(* ===== verification/Vm.v ===== *)
(** * Page tables (src/kernel/mm/vm.c)

    Page directories and page tables live in the byte memory of Kalloc.v, in pages
    kalloc hands out; an entry is the 32-bit word at its address and a null pointer
    is 0.  [kend] and [PHYSTOP] are the linker's [end] and the top of memory, [kdata]
    the linker's [data].  loaduvm, which reads a file, and the checks of
    switchuvm are in Exec.v, segment_init and the registers switchuvm and switchkvm load
    in Segments.v, kvm_alloc in Boot.v. *)
From Stdlib Require Import ZArith Lia.
From stdpp Require Import base numbers list gmap strings.
From S2P Require Import Prelude KString Locks Kalloc.
Local Open Scope Z_scope.

Definition PTE_P : Z := 1.
Definition PTE_W : Z := 2.
Definition PTE_U : Z := 4.
Definition NPDENTRIES : nat := 1024.
Definition EXTMEM : Z := 1048576.
Definition KERNLINK : Z := KERNBASE + EXTMEM.
Definition DEVSPACE : Z := 4261412864.
Definition PDX (va : Z) : Z := Z.land (Z.shiftr va 22) 1023.
Definition PTX (va : Z) : Z := Z.land (Z.shiftr va 12) 1023.
Definition PGROUNDDOWN (a : Z) : Z := Z.land a (Z.lnot (PGSIZE - 1)).
Definition PTE_ADDR (pte : Z) : Z := Z.land pte (Z.lnot 4095).
Definition PTE_FLAGS (pte : Z) : Z := Z.land pte 4095.
Definition P2V (a : Z) : Z := u32 (a + KERNBASE).
Definition PGADDR (d : Z) : Z := u32 (Z.shiftl d 22).      (* PGADDR(d, 0, 0) *)

(** [*p] and [*p = w] for a pointer to a word; address 0 is not mapped. *)
Definition load (p : Z) : M kstate Z :=
  if p =? 0 then fault "null pointer" else s ← get; mret (load32 (kmem_mem s) p).
Definition store (p w : Z) : M kstate unit :=
  if p =? 0 then fault "null pointer" else s ← get; set_mem (store32 (kmem_mem s) p w).
Definition kmemset (p c n : Z) : M kstate unit :=
  if p =? 0 then fault "null pointer" else s ← get; set_mem (memset (kmem_mem s) p c n).
Definition kmemmove (d p n : Z) : M kstate unit :=
  if d =? 0 then fault "null pointer" else s ← get; set_mem (memmove (kmem_mem s) d p n).

(** The bytes [src] stored from [p] on. *)
Fixpoint poke (m : mem) (p : Z) (src : list Z) : mem :=
  match src with [] => m | b :: src' => poke (upd m p b) (p + 1) src' end.
Definition kpoke (p : Z) (src : list Z) : M kstate unit := s ← get; set_mem (poke (kmem_mem s) p src).

Section vm.
Context (kend PHYSTOP kdata : Z).

Definition walkpgdir (pgdir va : Z) (alloc : bool) : M kstate Z :=
  let pde := pgdir + 4 * PDX va in
  e ← load pde;
  if nz (Z.land e PTE_P) then mret (P2V (PTE_ADDR e) + 4 * PTX va)
  else if negb alloc then mret 0
  else
    pgtab ← kalloc;
    if pgtab =? 0 then mret 0
    else
      kmemset pgtab 0 PGSIZE;;
      store pde (Z.lor (Z.lor (Z.lor (V2P pgtab) PTE_P) PTE_W) PTE_U);;
      mret (pgtab + 4 * PTX va).

(** The loop of [mappages], [k] more pages after this one. *)
Fixpoint map_loop (k : nat) (pgdir a pa perm : Z) : M kstate Z :=
  pte ← walkpgdir pgdir a true;
  if pte =? 0 then mret (-1)
  else
    e ← load pte;
    if nz (Z.land e PTE_P) then panic "mappages: remap"
    else
      store pte (Z.lor (Z.lor pa perm) PTE_P);;
      match k with
      | O => mret 0
      | S k' => map_loop k' pgdir (u32 (a + PGSIZE)) (u32 (pa + PGSIZE)) perm
      end.

Definition mappages (pgdir va size pa perm : Z) : M kstate Z :=
  let a := PGROUNDDOWN va in
  let last := PGROUNDDOWN (u32 (va + size - 1)) in
  map_loop (Z.to_nat (u32 (last - a) / PGSIZE)) pgdir a pa perm.

(** deallocuvm: the loop may skip to the next page table. *)
Fixpoint dealloc_loop (fuel : nat) (pgdir a oldsz : Z) : M kstate unit :=
  match fuel with
  | O => fault "deallocuvm"
  | S fuel' =>
      if a <? oldsz then
        pte ← walkpgdir pgdir a false;
        if pte =? 0 then
          dealloc_loop fuel' pgdir (u32 (u32 (PGADDR (PDX a + 1) - PGSIZE) + PGSIZE)) oldsz
        else
          e ← load pte;
          when (nz (Z.land e PTE_P))
            (if PTE_ADDR e =? 0 then panic "kfree"
             else
               kfree kend PHYSTOP (P2V (PTE_ADDR e));;
               store pte 0);;
          dealloc_loop fuel' pgdir (u32 (a + PGSIZE)) oldsz
      else mret tt
  end.

Definition deallocuvm (pgdir oldsz newsz : Z) : M kstate Z :=
  if oldsz <=? newsz then mret oldsz
  else
    dealloc_loop (Z.to_nat (oldsz / PGSIZE) + 2) pgdir (PGROUNDUP newsz) oldsz;;
    mret newsz.

(** [k] entries from [i] on. *)
Fixpoint free_tables (k : nat) (pgdir i : Z) : M kstate unit :=
  match k with
  | O => mret tt
  | S k' =>
      e ← load (pgdir + 4 * i);
      when (nz (Z.land e PTE_P)) (kfree kend PHYSTOP (P2V (PTE_ADDR e)));;
      free_tables k' pgdir (i + 1)
  end.

Definition freevm (pgdir : Z) : M kstate unit :=
  if pgdir =? 0 then panic "freevm: no pgdir"
  else
    deallocuvm pgdir KERNBASE 0;;
    free_tables NPDENTRIES pgdir 0;;
    kfree kend PHYSTOP pgdir.

(** struct kmap: virt, phys_start, phys_end, perm *)
Definition kmap : list (Z * Z * Z * Z) :=
  [ (KERNBASE, 0, EXTMEM, PTE_W); (KERNLINK, V2P KERNLINK, V2P kdata, 0);
    (kdata, V2P kdata, PHYSTOP, PTE_W); (DEVSPACE, DEVSPACE, 0, PTE_W) ].

Fixpoint map_all (pgdir : Z) (l : list (Z * Z * Z * Z)) : M kstate bool :=
  match l with
  | [] => mret true
  | (virt, pstart, pend, perm) :: l' =>
      r ← mappages pgdir virt (u32 (pend - pstart)) pstart perm;
      if r <? 0 then freevm pgdir;; mret false else map_all pgdir l'
  end.

Definition setupkvm : M kstate Z :=
  pgdir ← kalloc;
  if pgdir =? 0 then mret 0
  else
    kmemset pgdir 0 PGSIZE;;
    if DEVSPACE <? P2V PHYSTOP then panic "PHYSTOP too high"
    else
      ok ← map_all pgdir kmap;
      mret (if (ok : bool) then pgdir else 0).

Definition inituvm (pgdir : Z) (init : list Z) : M kstate unit :=
  if PGSIZE <=? Z.of_nat (length init) then panic "inituvm: more than a page"
  else
    mem ← kalloc;
    kmemset mem 0 PGSIZE;;
    mappages pgdir 0 PGSIZE (V2P mem) (Z.lor PTE_W PTE_U);;
    kpoke mem init.

(** The new size, or 0; the flag says that the newest process was marked killed. *)
Fixpoint alloc_loop (fuel : nat) (pgdir oldsz newsz a : Z) : M kstate (Z * bool) :=
  match fuel with
  | O => fault "allocuvm"
  | S fuel' =>
      if a <? newsz then
        mem ← kalloc;
        if mem =? 0 then
          deallocuvm pgdir newsz oldsz;;
          mret (0, true)
        else
          kmemset mem 0 PGSIZE;;
          r ← mappages pgdir a PGSIZE (V2P mem) (Z.lor PTE_W PTE_U);
          if r <? 0 then
            deallocuvm pgdir newsz oldsz;;
            kfree kend PHYSTOP mem;;
            mret (0, false)
          else alloc_loop fuel' pgdir oldsz newsz (u32 (a + PGSIZE))
      else mret (newsz, false)
  end.

Definition allocuvm (pgdir oldsz newsz : Z) : M kstate (Z * bool) :=
  if newsz <? oldsz then mret (oldsz, false)
  else alloc_loop (Z.to_nat (newsz / PGSIZE) + 2) pgdir oldsz newsz (PGROUNDUP oldsz).

Definition clearpteu (pgdir uva : Z) : M kstate unit :=
  pte ← walkpgdir pgdir uva false;
  if pte =? 0 then panic "clearpteu"
  else e ← load pte; store pte (Z.land e (Z.lnot PTE_U)).

Fixpoint copy_loop (fuel : nat) (pgdir d sz i : Z) : M kstate bool :=
  match fuel with
  | O => fault "copyuvm"
  | S fuel' =>
      if i <? sz then
        pte ← walkpgdir pgdir i false;
        if pte =? 0 then panic "copyuvm: pte should exist"
        else
          e ← load pte;
          if negb (nz (Z.land e PTE_P)) then panic "copyuvm: page not present"
          else
            mem ← kalloc;
            if mem =? 0 then mret false
            else
              kmemmove mem (P2V (PTE_ADDR e)) PGSIZE;;
              r ← mappages d i PGSIZE (V2P mem) (PTE_FLAGS e);
              if r <? 0 then kfree kend PHYSTOP mem;; mret false
              else copy_loop fuel' pgdir d sz (u32 (i + PGSIZE))
      else mret true
  end.

Definition copyuvm (pgdir sz : Z) : M kstate Z :=
  d ← setupkvm;
  if d =? 0 then mret 0
  else
    ok ← copy_loop (Z.to_nat (sz / PGSIZE) + 2) pgdir d sz 0;
    if (ok : bool) then mret d else freevm d;; mret 0.

(** [*pte] is read even when walkpgdir returned 0. *)
Definition uva2ka (pgdir uva : Z) : M kstate Z :=
  pte ← walkpgdir pgdir uva false;
  e ← load pte;
  if Z.land e PTE_P =? 0 then mret 0
  else if Z.land e PTE_U =? 0 then mret 0
  else mret (P2V (PTE_ADDR e)).

Fixpoint copyout_loop (fuel : nat) (pgdir va : Z) (buf : list Z) : M kstate Z :=
  match fuel with
  | O => fault "copyout"
  | S fuel' =>
      if Z.of_nat (length buf) <=? 0 then mret 0
      else
        let va0 := PGROUNDDOWN va in
        pa0 ← uva2ka pgdir va0;
        if pa0 =? 0 then mret (-1)
        else
          let n := Z.min (PGSIZE - (va - va0)) (Z.of_nat (length buf)) in
          kpoke (pa0 + (va - va0)) (take (Z.to_nat n) buf);;
          copyout_loop fuel' pgdir (u32 (va0 + PGSIZE)) (drop (Z.to_nat n) buf)
  end.

(** [len] bytes at [p] are the list [buf]. *)
Definition copyout (pgdir va : Z) (buf : list Z) : M kstate Z :=
  copyout_loop (Z.to_nat (Z.of_nat (length buf) / PGSIZE) + 3) pgdir va buf.
End vm.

> **Problem statement**:
Once you reach the line with "Definition PTE_ADDR (pte" in the data above, copy it and every line after it exactly, up to and including the line with "(** [*p] and [*p".

> **Answer to the exercise**:
Definition PTE_ADDR (pte : Z) : Z := Z.land pte (Z.lnot 4095).
Definition PTE_FLAGS (pte : Z) : Z := Z.land pte 4095.
Definition P2V (a : Z) : Z := u32 (a + KERNBASE).
Definition PGADDR (d : Z) : Z := u32 (Z.shiftl d 22).      (* PGADDR(d, 0, 0) *)

(** [*p] and [*p = w] for a pointer to a word; address 0 is not mapped. *)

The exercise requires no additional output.